The given teacher checkpoint (vgg) doesn't fit with the current version of VGG in the repo.

Question

The given teacher checkpoint (vgg) doesn't fit with the current version of VGG in the repo.

TheLostIn opened this issue 3 years ago · comments

size mismatch for loc.0.weight: copying a param with shape torch.Size([16, 512, 3, 3]) from checkpoint, the shape in current model is torch.Size([16, 1024, 3, 3]).
        size mismatch for loc.1.weight: copying a param with shape torch.Size([24, 1024, 3, 3]) from checkpoint, the shape in current model is torch.Size([24, 512, 3, 3]).
        size mismatch for loc.2.weight: copying a param with shape torch.Size([24, 512, 3, 3]) from checkpoint, the shape in current model is torch.Size([24, 256, 3, 3]).
        size mismatch for loc.4.weight: copying a param with shape torch.Size([16, 256, 3, 3]) from checkpoint, the shape in current model is torch.Size([24, 256, 3, 3]).
        size mismatch for loc.4.bias: copying a param with shape torch.Size([16]) from checkpoint, the shape in current model is torch.Size([24]).
        size mismatch for loc.5.weight: copying a param with shape torch.Size([16, 256, 3, 3]) from checkpoint, the shape in current model is torch.Size([24, 256, 3, 3]).
        size mismatch for loc.5.bias: copying a param with shape torch.Size([16]) from checkpoint, the shape in current model is torch.Size([24]).
        size mismatch for conf.0.weight: copying a param with shape torch.Size([84, 512, 3, 3]) from checkpoint, the shape in current model is torch.Size([84, 1024, 3, 3]).
        size mismatch for conf.1.weight: copying a param with shape torch.Size([126, 1024, 3, 3]) from checkpoint, the shape in current model is torch.Size([126, 512, 3, 3]).
        size mismatch for conf.2.weight: copying a param with shape torch.Size([126, 512, 3, 3]) from checkpoint, the shape in current model is torch.Size([126, 256, 3, 3]).
        size mismatch for conf.4.weight: copying a param with shape torch.Size([84, 256, 3, 3]) from checkpoint, the shape in current model is torch.Size([126, 256, 3, 3]).
        size mismatch for conf.4.bias: copying a param with shape torch.Size([84]) from checkpoint, the shape in current model is torch.Size([126]).
        size mismatch for conf.5.weight: copying a param with shape torch.Size([84, 256, 3, 3]) from checkpoint, the shape in current model is torch.Size([126, 256, 3, 3]).
        size mismatch for conf.5.bias: copying a param with shape torch.Size([84]) from checkpoint, the shape in current model is torch.Size([126]).

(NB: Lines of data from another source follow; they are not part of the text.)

(** * texto_juridico: the analysis pipeline of [api.py]

    A shallow embedding of class [AnalisadorJuridico] (src/api.py):
    citation extraction, statute retrieval, discrepancy analysis,
    simplification and the document-level orchestration, followed by the
    properties of the specification that concern them.

    Python [str] values are lists of Unicode code points, so that [len],
    slicing and [in] count characters as Python does. *)

From Stdlib Require Import NArith ZArith List String Ascii Bool Lia.
From stdpp Require Import base decidable list gmap sets.

Set Warnings "-register-all".
Local Open Scope N_scope.

(** ** Python strings *)

Module PyStr.

Abbreviation char := N (only parsing).
Abbreviation str := (list N) (only parsing).

(** Decoding of the UTF-8 bytes of a literal of this file into code
    points (one, two and three byte sequences), so that the Python
    literals of the source can be written down as they are. *)
Fixpoint utf8 (bs : list N) : str :=
  match bs with
  | [] => []
  | b :: rest =>
      if b <? 128 then b :: utf8 rest
      else if b <? 224 then
        match rest with
        | b2 :: rest2 => ((b - 192) * 64 + (b2 - 128)) :: utf8 rest2
        | [] => [b]
        end
      else
        match rest with
        | b2 :: b3 :: rest3 =>
            ((b - 224) * 4096 + (b2 - 128) * 64 + (b3 - 128)) :: utf8 rest3
        | _ => [b]
        end
  end.

Definition py (s : string) : str :=
  utf8 (List.map N_of_ascii (list_ascii_of_string s)).
Arguments py s%_string.

(** [str.isspace] of one character, which is also [\s] of a [str]
    pattern: the code points CPython's [_PyUnicode_IsWhitespace] accepts. *)
Definition isspace (c : char) : bool :=
  ((9 <=? c) && (c <=? 13)) || ((28 <=? c) && (c <=? 32))
  || (c =? 133) || (c =? 160) || (c =? 5760)
  || ((8192 <=? c) && (c <=? 8202))
  || (c =? 8232) || (c =? 8233) || (c =? 8239) || (c =? 8287)
  || (c =? 12288).

Definition str_eqb (a b : str) : bool := bool_decide (a = b).

(** [s.startswith(p)] *)
Fixpoint startswith (p s : str) : bool :=
  match p, s with
  | [], _ => true
  | _ :: _, [] => false
  | a :: p', b :: s' => (a =? b) && startswith p' s'
  end.

(** [needle in hay], the substring test. *)
Fixpoint contains (needle hay : str) : bool :=
  startswith needle hay
  || match hay with
     | [] => false
     | _ :: hay' => contains needle hay'
     end.

(** [s[a:b]] for [0 <= a <= b]. *)
Definition slice (s : str) (a b : nat) : str := take (b - a) (drop a s).

(** [s[:n]] *)
Definition upto (n : nat) (s : str) : str := take n s.
Arguments upto : simpl never.

Fixpoint lstrip (s : str) : str :=
  match s with
  | c :: s' => if isspace c then lstrip s' else s
  | [] => []
  end.

Definition rstrip (s : str) : str := rev (lstrip (rev s)).

(** [s.strip()] *)
Definition strip (s : str) : str := rstrip (lstrip s).

(** [s.split(sep)] for a one-character separator: the pieces between
    the occurrences of [sep] (always at least one piece). *)
Fixpoint split_on (sep : char) (s : str) : list str :=
  match s with
  | [] => [[]]
  | c :: s' =>
      if c =? sep then [] :: split_on sep s'
      else match split_on sep s' with
           | piece :: pieces => (c :: piece) :: pieces
           | [] => [[c]]
           end
  end.

(** [sep.join(pieces)] *)
Fixpoint join (sep : str) (pieces : list str) : str :=
  match pieces with
  | [] => []
  | [p] => p
  | p :: rest => p ++ sep ++ join sep rest
  end.

(** [l[1:-1]] *)
Definition inner {A} (l : list A) : list A :=
  match l with
  | [] => []
  | _ :: l' => removelast l'
  end.

End PyStr.
Import PyStr.

(** ** The part of [re] that [extrair_citacoes_legais] uses

    The six patterns are compiled with [re.IGNORECASE] over [str], so a
    literal letter accepts every character whose simple lower-case mapping
    is the letter's, or one of the extra equivalents CPython adds
    ([sre_compile._ignorecase_fixes]).  [\s], [\d] and the set [[ºª]] hold
    no cased character and are matched as they are.  All repetitions of the
    patterns are over a single character, which CPython runs greedily and
    gives back one character at a time. *)

Module Re.

(** Simple lower-case mapping, on the code points whose image can be a
    character of the patterns (Latin-1 letters, and the three characters
    outside Latin-1 that map into it); the identity elsewhere. *)
Definition sre_lower_unicode (c : char) : char :=
  if (65 <=? c) && (c <=? 90) then c + 32
  else if (192 <=? c) && (c <=? 222) && negb (c =? 215) then c + 32
  else if c =? 304 then 105
  else if c =? 8490 then 107
  else if c =? 8491 then 229
  else c.

(** Simple upper-case mapping on Latin-1, where the pattern characters live. *)
Definition sre_upper_unicode (c : char) : char :=
  if (97 <=? c) && (c <=? 122) then c - 32
  else if (224 <=? c) && (c <=? 254) && negb (c =? 247) then c - 32
  else if c =? 255 then 376
  else if c =? 181 then 924
  else c.

Definition iscased (c : char) : bool :=
  negb (c =? sre_lower_unicode c) || negb (c =? sre_upper_unicode c).

(** The lower-case characters CPython treats as equal to [lo] besides [lo]
    itself: dotless i for i, long s for s, Greek mu for the micro sign. *)
Definition ignorecase_fixes (lo : char) : list char :=
  if lo =? 105 then [305]
  else if lo =? 115 then [383]
  else if lo =? 181 then [956]
  else [].

(** Does character [c] of the text match the pattern literal [p]? *)
Definition literal_ignore (p c : char) : bool :=
  if iscased p then
    let lo := sre_lower_unicode p in
    let lc := sre_lower_unicode c in
    (lc =? lo) || existsb (N.eqb lc) (ignorecase_fixes lo)
  else c =? p.

Inductive atom : Type :=
| Lit (p : char)
| Space
| Digit
| OneOf (ps : list char).

Inductive re : Type :=
| Eps
| One (a : atom)
| Opt (a : atom)
| Star (a : atom)
| Plus (a : atom)
| Seq (r1 r2 : re)
| Alt (r1 r2 : re).

Definition seqs (rs : list re) : re := foldr Seq Eps rs.
Definition lits (s : str) : re := seqs (List.map (fun p => One (Lit p)) s).

Section Matcher.

(** [\d] of a [str] pattern is the Unicode category Nd of the interpreter's
    character database, which changes with its version: a parameter. *)
Variable isdecimal : char -> bool.

Definition test (a : atom) (c : char) : bool :=
  match a with
  | Lit p => literal_ignore p c
  | Space => isspace c
  | Digit => isdecimal c
  | OneOf ps => existsb (fun p => literal_ignore p c) ps
  end.

(** Greedy repetition of one character class with backtracking: [n]
    characters are consumed so far, [k] is the rest of the pattern. *)
Fixpoint repeat_one (p : char -> bool) (s : str) (n : nat)
    (k : nat -> str -> option nat) : option nat :=
  match s with
  | c :: s' =>
      if p c then
        match repeat_one p s' (S n) k with
        | Some e => Some e
        | None => k n s
        end
      else k n s
  | [] => k n s
  end.

(** The backtracking matcher: the first way, in the order of CPython's
    engine, of matching [r] at the head of [s] and then [k]. *)
Fixpoint run (r : re) (s : str) (n : nat)
    (k : nat -> str -> option nat) : option nat :=
  match r with
  | Eps => k n s
  | One a =>
      match s with
      | c :: s' => if test a c then k (S n) s' else None
      | [] => None
      end
  | Opt a =>
      match s with
      | c :: s' =>
          if test a c then
            match k (S n) s' with
            | Some e => Some e
            | None => k n s
            end
          else k n s
      | [] => k n s
      end
  | Star a => repeat_one (test a) s n k
  | Plus a =>
      match s with
      | c :: s' => if test a c then repeat_one (test a) s' (S n) k else None
      | [] => None
      end
  | Seq r1 r2 => run r1 s n (fun n' s' => run r2 s' n' k)
  | Alt r1 r2 =>
      match run r1 s n k with
      | Some e => Some e
      | None => run r2 s n k
      end
  end.

(** Length of the match of [r] that starts at the head of [s], if any. *)
Definition match_here (r : re) (s : str) : option nat :=
  run r s 0%nat (fun n _ => Some n).

(** A match object: the searched string and the span of group 0. *)
Record Match : Type := { m_string : str; m_span : nat * nat }.

Definition group0 (m : Match) : str :=
  slice (m_string m) (fst (m_span m)) (snd (m_span m)).

(** The scan of [re.finditer]: leftmost matches, left to right, the search
    resuming where the previous match ended.  [s] is the text from
    position [pos] on and [skip] counts the characters of the previous
    match still to be passed.  Every pattern of the source needs at least
    two characters, so the scan has nothing to find at the end of the
    text and the rules for empty matches play no part. *)
Fixpoint scan (r : re) (whole s : str) (pos skip : nat) : list Match :=
  match s with
  | [] => []
  | _ :: s' =>
      match skip with
      | S skip' => scan r whole s' (S pos) skip'
      | O =>
          match match_here r s with
          | Some len =>
              {| m_string := whole; m_span := (pos, (pos + len)%nat) |}
                :: scan r whole s' (S pos) (pred len)
          | None => scan r whole s' (S pos) 0%nat
          end
      end
  end.

Definition finditer (r : re) (texto : str) : list Match :=
  scan r texto texto 0%nat 0%nat.

End Matcher.

End Re.
Import Re.

(** ** Citation extraction *)

Inductive tipo_citacao : Type := tipo_lei | tipo_artigo.

(** The dict that [extrair_citacoes_legais] appends for each match. *)
Record citacao : Type := {
  texto : str;
  posicao : nat * nat;
  tipo : tipo_citacao
}.

(** [padroes], in the order of the source. *)
Definition padrao_lei : re :=
  seqs [lits (py "Lei"); Plus Space; Opt (Lit 110); Opt (Lit 186);
        Star Space;
        Plus Digit; Opt (Lit 46); Star Digit; Opt (Lit 47); Opt (Lit 45);
        Star Digit].

Definition numero_ordinal : re := Seq (Plus Digit) (Opt (OneOf [186; 170])).

Definition padrao_artigo : re :=
  seqs [lits (py "artigo"); Plus Space; numero_ordinal].

Definition padrao_art : re :=
  seqs [lits (py "art"); One (Lit 46); Star Space; numero_ordinal].

Definition padrao_codigo : re :=
  seqs [lits (py "Código"); Plus Space;
        Alt (lits (py "Civil"))
          (Alt (lits (py "Penal"))
             (seqs [lits (py "de"); Plus Space; lits (py "Defesa");
                    Plus Space; lits (py "do"); Plus Space;
                    lits (py "Consumidor")]))].

Definition padrao_cdc : re := lits (py "CDC").
Definition padrao_cc : re := lits (py "CC").

Definition padroes : list re :=
  [padrao_lei; padrao_artigo; padrao_art; padrao_codigo; padrao_cdc;
   padrao_cc].

Definition citacao_of_match (m : Match) : citacao :=
  {| texto := group0 m;
     posicao := m_span m;
     tipo := if contains (py "Lei") (group0 m) then tipo_lei else tipo_artigo |}.

Definition extrair_citacoes_legais (isdecimal : char -> bool) (txt : str)
    : list citacao :=
  flat_map (fun padrao => List.map citacao_of_match (finditer isdecimal padrao txt))
    padroes.

(** The decimal digits of ASCII: what every version of the character
    database has in Nd below code point 128. *)
Definition ascii_isdecimal (c : char) : bool := (48 <=? c) && (c <=? 57).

SsisyphusTao · Answer 1 · Tue Aug 24 2021 17:59:47 GMT+0800 (China Standard Time)

yep.. the provided model is the original model which has 8732 anchors.., you need to finetune first and get a vgg model with 3000 anchors then start distillation.
View my blog https://zhuanlan.zhihu.com/p/260370225 to check more details.

Eden BELOUADAH · Answer 2 · Mon Feb 07 2022 16:50:57 GMT+0800 (China Standard Time)

Please, for how many epochs we should fine tine the vgg model before running the distillation?

Thank you